|M.Sc Student||Borzin Artyom|
|Subject||Visual Event Representation and Behavior Analysis Using|
Generalized Stochastic Petri Nets
|Department||Department of Electrical Engineering||Supervisor||Professor Ehud Rivlin|
|Full Thesis text|
Recent research interest in video event representation and event recognition is mainly driven by the large spectrum of potential applications, such as surveillance, content based video indexing and others that may arise from the recognition of human activities. The surveillance applications become common these days as we see surveillance cameras in stores, airports, parking lots, banks and other public places. Multi-agent interaction is an important branch of activity recognition. Although there has been relative success in gesture and individual action recognition, there is significant work to be done for multi-agent activities.
A novel approach for video event representation and recognition of multi agent interactions is presented in this work. The proposed approach uses Generalized Stochastic Petri Nets (GSPN) as behavior modeling formalism and introduces Petri net marking analysis for better scene understanding. The GSPN model provides remarkable flexibility in representation of time-dependent activities which usually coexist with logical, spatial and temporal relations in real life scenes.
Petri nets allow efficient modeling of the complex sequential and simultaneous activities but disregard any behavior history of the involved actors. The proposed modeling approach benefits from marking-dependent transition annotations and analysis. This powerful modeling extension allows marking dependent model parameters and provides probabilistic analysis of possible future states of the represented system.
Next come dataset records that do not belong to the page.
(** ** build_input *)

Lemma flat_map_grid {B : Type} (F : nat -> B) (s m : nat) :
  flat_map (fun i => map (fun j => F (i * s + j)%nat) (seq 0 s)) (seq 0 m) =
  map F (seq 0 (m * s)).
Proof.
  induction m as [|m IH]; [reflexivity|].
  rewrite seq_S, flat_map_app, IH. simpl. rewrite app_nil_r.
  replace (s + m * s)%nat with (m * s + s)%nat by lia.
  rewrite seq_app, map_app. f_equal. simpl.
  rewrite <- (map_map (fun j => (m * s + j)%nat) F). f_equal.
  clear. generalize (m * s)%nat as c. intros c.
  induction s as [|s IH]; [reflexivity|].
  rewrite !seq_S, map_app, IH. reflexivity.
Qed.

Lemma map_fst_combine_eq {A B : Type} (l : list A) (l' : list B) :
  length l = length l' -> map fst (combine l l') = l.
Proof.
  revert l'. induction l as [|a l IH]; intros [|b l'] Hlen; simpl in *;
    try discriminate; [reflexivity|].
  f_equal. apply IH. lia.
Qed.

Lemma combine_fst_snd {A B : Type} (r : list (A * B)) :
  combine (map fst r) (map snd r) = r.
Proof.
  induction r as [|[a b] r IH]; simpl; [reflexivity|]. now rewrite IH.
Qed.

(** One row after sorting: the (time, sample index) pairs of the row are
    permuted together, into ascending time. *)
Lemma sorted_row_spec (min_t : option Z) (time_offs : Z) (trow krow : list Z) :
  length trow = length krow ->
  let r := sorted_row min_t time_offs trow krow in
  Permutation (combine (map fst r) (map snd r))
              (combine (map (shift_time min_t time_offs) trow) krow) /\
  StronglySorted Z.le (map fst r) /\
  Permutation (map fst r) (map (shift_time min_t time_offs) trow) /\
  length (map snd r) = length (map fst r).
Proof.
  intros Hlen r. subst r. unfold sorted_row.
  set (raw := combine (map (shift_time min_t time_offs) trow) krow).
  pose proof (stable_sort_perm pair_leb raw) as Hperm.
  split; [|split; [|split]].
  - rewrite combine_fst_snd. now apply Permutation_sym.
  - apply sorted_map_key with (leb := pair_leb).
    + unfold pair_leb. intros a b. lia.
    + apply stable_sort_sorted; [apply pair_leb_total|apply pair_leb_trans].
  - rewrite <- (map_fst_combine_eq (map (shift_time min_t time_offs) trow) krow)
      by now rewrite length_map.
    apply Permutation_map, Permutation_sym, Hperm.
  - now rewrite !length_map.
Qed.

Lemma max_num_spikes_ok (X : list (list bool)) (m : nat)
    (ps : list InputParameters) :
  (0 < m)%nat -> exists v, max_num_spikes X m ps = Ok v.
Proof.
  intros Hm. unfold max_num_spikes.
  assert (E : exists mx, py_max (col_sums X m) = Ok mx).
  { unfold col_sums. destruct m as [|m]; [lia|]. simpl. eauto. }
  destruct E as (mx & E). rewrite E. generalize 0 as acc.
  induction ps as [|p ps IH]; intros acc; simpl; [eauto|].
  apply IH.
Qed.

Lemma enc_inv_init `{RandomSource} (R : nat) (g : rng_state) :
  enc_inv R (mkEnc (repeat [] R) (repeat [] R) None 0 0 g).
Proof.
  unfold enc_inv. simpl. rewrite repeat_length.
  assert (E : forall x, nth x (repeat (@nil Z) R) [] = []).
  { intros x. destruct (Nat.lt_ge_cases x R).
    - now apply nth_repeat_lt.
    - apply nth_overflow. now rewrite repeat_length. }
  repeat split; auto.
Qed.

Section BuildInput.
Context `{RandomSource}.

(** The result of [build_input] in terms of the filled matrices. *)
Lemma build_input_rows (b : NetworkBuilder) (k time_offs : Z) (s : nat)
    (ps : list InputParameters) (delay : Z) (g : rng_state) (st : enc_state) :
  (0 < nb_m b)%nat -> (0 < clamp_k (nb_N b) k)%nat ->
  fill_matrices (mat_in b) (nb_m b) (clamp_k (nb_N b) k) s ps delay g = Ok st ->
  build_input b k time_offs s ps delay g =
    Ok (mkEncoded
          (map (fun x => map fst (out_row st time_offs x)) (seq 0 (nb_m b * s)))
          (map (fun x => map snd (out_row st time_offs x)) (seq 0 (nb_m b * s)))
          (map (fun q => Z.of_nat (clamp_k (nb_N b) k * (q + 1)))
               (seq 0 (length ps)))
          (enc_gen st)).
Proof.
  intros Hm Hk Hfill. unfold build_input.
  destruct (max_num_spikes_ok (mat_in b) (nb_m b) ps Hm) as (v & ->).
  cbn [bind]. rewrite Hfill. cbn [bind].
  unfold input_split_of.
  destruct (clamp_k (nb_N b) k =? 0)%nat eqn:E;
    [apply Nat.eqb_eq in E; lia|].
  cbn [bind]. f_equal.
  rewrite (flat_map_grid
             (fun x => sorted_row (enc_min_t st) time_offs
                         (nth x (enc_T st) []) (nth x (enc_K st) []))).
  rewrite !map_map. reflexivity.
Qed.

Lemma nth_map_seq {B : Type} (F : nat -> list B) (n x : nat) :
  (x < n)%nat -> nth x (map F (seq 0 n)) [] = F x.
Proof.
  intros Hx. rewrite (nth_indep _ [] (F 0%nat)) by now rewrite length_map, length_seq.
  now rewrite (map_nth F), seq_nth.
Qed.

End BuildInput.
The GSPN approach is evaluated using the developed surveillance system which provides user interface for creating behavior models and then can recognize events from videos and give a textual expression for the detected behavior. The proposed concepts were tested on both real and synthetic video scenes. The experimental results illustrate the ability of the system to create complex spatiotemporal and logical relations and to recognize the interactions of multiple objects in various video scenes using GSPN and marking analysis capabilities.